Every record below should be printed exactly as it appears.

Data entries
Content starts
(** * Task classification and baseline reconciliation of the simulation harness

    A shallow embedding of [python/inet/simulation/task.py] and
    [python/inet/test/chart.py], and the properties of the result
    classification, of the output parsing and of the chart baseline
    reconciliation.

    Text is modelled as [string]: a Python [str] whose code points are below
    256.  On that range the digit class is the ASCII digits and [str.strip] removes the
    code points 9-13, 28-32, 133 and 160. *)

From Stdlib Require Import ZArith Lia Ascii String DecimalString.
From stdpp Require Import base option list gmap strings.

Open Scope string_scope.
Open Scope Z_scope.

(** ** Python values and exceptions *)

Inductive PyVal :=
| PyNone
| PyStr (s : string).

Inductive Exn :=
| Exception (msg : string)
| KeyError (key : string)
| TypeError (msg : string)
| NameError (name : string)
| ValueError (msg : string)
| FileNotFoundError (path : string)
| NotADirectoryError (path : string)
| IsADirectoryError (path : string)
| UnicodeDecodeError (msg : string)
| AssertionError (msg : string)
| OSError (msg : string).

Inductive outcome (A : Type) :=
| Returned (a : A)
| Raised (e : Exn).
Arguments Returned {A} a.
Arguments Raised {A} e.

#[global] Instance outcome_ret : MRet outcome := λ A a, Returned a.
#[global] Instance outcome_bind : MBind outcome := λ A B f m,
  match m with
  | Returned a => f a
  | Raised e => Raised e
  end.

(** ** The [re] module, for the patterns the sources use

    A pattern is a sequence of items; an item is a character class under a
    quantifier, possibly wrapped in a capturing group.  This covers literal
    characters, the dot, the digit class, the greedy star and plus, and a
    capturing group around one quantified class. *)

Module re.

Inductive cls :=
| Lit (c : ascii)
| Dot
| Digit.

Inductive quant := One | Star | Plus.

Record item := Item { capture : bool; rep : quant; set : cls }.

Definition pattern := list item.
Content ends
| Answer area |
(** * Task classification and baseline reconciliation of the simulation harness

    A shallow embedding of [python/inet/simulation/task.py] and
    [python/inet/test/chart.py], and the properties of the result
    classification, of the output parsing and of the chart baseline
    reconciliation.

    Text is modelled as [string]: a Python [str] whose code points are below
    256.  On that range the digit class is the ASCII digits and [str.strip] removes the
    code points 9-13, 28-32, 133 and 160. *)

From Stdlib Require Import ZArith Lia Ascii String DecimalString.
From stdpp Require Import base option list gmap strings.

Open Scope string_scope.
Open Scope Z_scope.

(** ** Python values and exceptions *)

Inductive PyVal :=
| PyNone
| PyStr (s : string).

Inductive Exn :=
| Exception (msg : string)
| KeyError (key : string)
| TypeError (msg : string)
| NameError (name : string)
| ValueError (msg : string)
| FileNotFoundError (path : string)
| NotADirectoryError (path : string)
| IsADirectoryError (path : string)
| UnicodeDecodeError (msg : string)
| AssertionError (msg : string)
| OSError (msg : string).

Inductive outcome (A : Type) :=
| Returned (a : A)
| Raised (e : Exn).
Arguments Returned {A} a.
Arguments Raised {A} e.

#[global] Instance outcome_ret : MRet outcome := λ A a, Returned a.
#[global] Instance outcome_bind : MBind outcome := λ A B f m,
  match m with
  | Returned a => f a
  | Raised e => Raised e
  end.

(** ** The [re] module, for the patterns the sources use

    A pattern is a sequence of items; an item is a character class under a
    quantifier, possibly wrapped in a capturing group.  This covers literal
    characters, the dot, the digit class, the greedy star and plus, and a
    capturing group around one quantified class. *)

Module re.

Inductive cls :=
| Lit (c : ascii)
| Dot
| Digit.

Inductive quant := One | Star | Plus.

Record item := Item { capture : bool; rep : quant; set : cls }.

Definition pattern := list item.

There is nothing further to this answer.